■ Data ■
□ □ □
(** Tokens that change with the same ids, each staying in order. *)
Lemma work_pointwise threshold rm L L' T :
  Forall2 (fun t t' => tok_rid t' = tok_rid t /\ tok_wid t' = tok_wid t /\
    (token_ok threshold rm t -> token_ok threshold rm t')) L L' ->
  Work threshold rm (L ++ T) -> Work threshold rm (L' ++ T).
Proof.
  intros HL [H1 H2 H3 H4 H5].
  assert (Er : tok_rid <$> L' = tok_rid <$> L) by (clear -HL; induction HL as [|???? (E & _)]; cbn; congruence).
  assert (Ew : tok_wid <$> L' = tok_wid <$> L) by (clear -HL; induction HL as [|???? (_ & E & _)]; cbn; congruence).
  apply Forall_app in H2 as [H2 H2']. apply Forall_app in H4 as [H4 H4']. split.
  - by rewrite fmap_app, Ew, <- fmap_app.
  - apply Forall_app. split; [|done]. apply (Forall_fmap tok_wid (drawn rm)). rewrite Ew. by apply Forall_fmap.
  - rewrite filter_rids, fmap_app, Er, <- fmap_app, <- filter_rids. done.
  - apply Forall_app. split; [|done]. clear -HL H4. induction HL as [|t t' L L' (_ & _ & Hok) HL IH]; [constructor|].
    inversion H4; subst. constructor; auto.
  - intros id req Hr Ht. rewrite fmap_app, Er, <- fmap_app. by eapply H5.
Qed.

(** The event of a flying item is in order. *)
Lemma reported_ok threshold rm w ev : reports w ev ->
  token_ok threshold rm (Flying w) -> token_ok threshold rm (Landed ev).
Proof.
  intros (Ew & Er & Hty) [_ Hok]. split; [done|]. intros req. cbn. rewrite Er. intros Hreq.
  destruct (Hok req Hreq) as (Hterm & m & c & Hm & Hc & (k & Hwf) & Hwc & Hcont & Hf).
  split; [done|]. exists m, c. split; [done|]. split; [done|]. cbn. rewrite Ew. split; [|done].
  unfold event_ok. destruct Hty as [->|[Hty Hp]]; [done|]. rewrite Hty. unfold nextPhase.
  destruct (wi_Phase w) eqn:Hph; [|done..]. destruct (Hp eq_refl) as [Hdone Htok].
  destruct (Hcont Hph) as (Hpf & Ho & Htot & H0 & Hn & Hle & H32). rewrite Ho, Htot, u32_small by lia.
  destruct (Z.leb_spec (req_PromptTokens req) (req_ComputedTokens req + wi_NumNewTokens w)); [done|].
  rewrite Htok. ssplit; try done; lia.
Qed.

Lemma work_reported threshold rm items events T : Forall2 reports items events ->
  Work threshold rm ((Flying <$> items) ++ T) -> Work threshold rm ((Landed <$> events) ++ T).
Proof.
  intros Hr. apply work_pointwise. apply Forall2_fmap_2. eapply Forall2_impl; [exact Hr|].
  intros w ev Hrep. pose proof Hrep as (Ew & Er & _). split; [done|]. split; [done|]. by apply reported_ok.
Qed.

(** *** A call that returns *)

Definition workToks (w : worker) : list token :=
  match w with Running b => Flying <$> bt_Items b | Sending evs => Landed <$> evs | Idle => [] end.

Lemma tokens_worker s em' e w w' : NoDup (sd_executorIDs s) -> e ∈ sd_executorIDs s ->
  em_workers (sd_executorManager s) !! e = Some w ->
  em_workers em' = <[e := w']> (em_workers (sd_executorManager s)) ->
  em_batchChans em' = em_batchChans (sd_executorManager s) ->
  em_eventChan em' = em_eventChan (sd_executorManager s) ->
  workToks w' ++ tokens s ≡ₚ workToks w ++ tokens (s <| sd_executorManager := em' |>).
Proof.
  intros Hnd He Hw Hw' Hc Hev. apply (tokens_change s _ e); try done.
  - intros e' Hne. unfold executorTokens, chanTokens, workerTokens. cbn. rewrite Hc, Hw', lookup_insert_ne by done. done.
  - unfold executorTokens, chanTokens, workerTokens. cbn. rewrite Hc, Hw', Hev, Hw, lookup_insert_eq.
    change (queueTokens (s <| sd_executorManager := em' |>) e) with (queueTokens s e).
    assert (Hwt : forall x, match x with Running b => Flying <$> bt_Items b | Sending evs => Landed <$> evs | _ => [] end = workToks x)
      by (by intros []).
    rewrite !Hwt. solve_Permutation.
Qed.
□ □ □
■ Instructions for the task ■
Find and show each line of the listing with the word "unfold".

■ Solution to this task ■
  unfold event_ok. destruct Hty as [->|[Hty Hp]]; [done|]. rewrite Hty. unfold nextPhase.
  - intros e' Hne. unfold executorTokens, chanTokens, workerTokens. cbn. rewrite Hc, Hw', lookup_insert_ne by done. done.
  - unfold executorTokens, chanTokens, workerTokens. cbn. rewrite Hc, Hw', Hev, Hw, lookup_insert_eq.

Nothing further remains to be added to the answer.